The development of novel, low cost and globally available antiviral therapeutics remains an essential goal for the current SARS-CoV-2 pandemic. Furthermore, future pandemics could be prevented with easily deployable broad-spectrum oral antivirals and open knowledge bases that de-risk and accelerate novel antiviral discovery and development.

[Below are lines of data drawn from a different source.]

(** The branches of the resolver in their order, on the lowered and
    stripped expression. *)
Lemma parse_relative_date_precedence (now : datetime) (date_str : string) :
  let s := Py.strip (Py.lower date_str) in
  (Py.contains "tomorrow" s = true ->
     _parse_relative_date now date_str = plus_days now 1) /\
  (Py.contains "tomorrow" s = false -> Py.contains "next week" s = true ->
     _parse_relative_date now date_str = plus_days now 7) /\
  (Py.contains "tomorrow" s = false -> Py.contains "next week" s = false ->
   Py.contains "eod" s = true \/ Py.contains "end of day" s = true ->
     _parse_relative_date now date_str = Ok (replace_time now 17 0 0 0)) /\
  (Py.contains "tomorrow" s = false -> Py.contains "next week" s = false ->
   Py.contains "eod" s = false -> Py.contains "end of day" s = false ->
   Py.contains "next month" s = true ->
     _parse_relative_date now date_str = plus_days now 30) /\
  (Py.contains "tomorrow" s = false -> Py.contains "next week" s = false ->
   Py.contains "eod" s = false -> Py.contains "end of day" s = false ->
   Py.contains "next month" s = false ->
     _parse_relative_date now date_str =
     match Py.re_search_in_days s with
     | Some digits => days ← Py.int_of_digits digits; plus_days now days
     | None => plus_days now 1
     end).
Proof.
  intros s. unfold _parse_relative_date. fold s. repeat split.
  - intros ->. reflexivity.
  - intros -> ->. reflexivity.
  - intros -> -> [-> | ->]; [reflexivity |].
    now rewrite orb_true_r.
  - intros -> -> -> -> ->. reflexivity.
  - intros -> -> -> -> ->. reflexivity.
Qed.


(** C7 at the failing input: the expression matches the pattern
    [in N days] with an [N] that [timedelta] refuses, and the resolver
    raises [OverflowError] whatever the current moment is; a smaller [N]
    that leads past the year 9999 does the same. In the Generate stage the
    exception reaches the handler of the loop body and the candidate is
    dropped. *)
Theorem parse_relative_date_overflow :
  (forall now : datetime,
     _parse_relative_date now "in 1000000000 days" = Raise OverflowError) /\
  _parse_relative_date Sample.morning "in 4000000 days" = Raise OverflowError /\
  (let c := JDict [("title", JStr "Archive the logs"); ("confidence", JInt 90);
                   ("due_date", JStr "in 4000000 days")] in
   let w := Sample.world true 70 (Ok "yes") "[]" (Some (JList [])) None in
   exists m',
     generate_tasks w (Sample.validated [c]) = Ok m' /\
     created_tasks (st m') = [] /\
     errors (st m') = [FailedToCreateTask OverflowError]).
Proof.
  split; [| split].
  - intros now. reflexivity.
  - reflexivity.
  - vm_compute. eexists. repeat split; reflexivity.
Qed.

To identify starting points for the development of such therapeutics, the XChem team at Diamond Light Source, in collaboration with various international colleagues, performed large crystallographic fragment screens against 8 key SARS-CoV-2 protein targets including the Main protease1, the Nsp3 macrodomain2 and the helicase Nsp133. The expeditious collection and open dissemination of the data from these fragment screening campaigns was enabled by the well-established platform at Diamond Light Source and by the implementation of various experimental and computational tools. This work identified numerous starting points for the development of potent anti-viral therapeutics as exemplified by the COVID Moonshot - a fully open-science structure-enabled drug discovery campaign targeting the SARS-CoV-2 main protease. 4 By leveraging crowdsourced medicinal chemistry design, high throughput structural biology, machine learning and exascale molecular simulations, we discovered a novel chemical scaffold that is differentiated to current clinical candidates in terms of toxicity and pharmacokinetics liabilities, and developed it into orally-bioavailable inhibitors with clinical potential within 2 years. All compound designs, structural data, assay data and synthesized molecules have been shared rapidly and openly, creating a rich, IP-free knowledgebase for future anti-coronavirus drug discovery.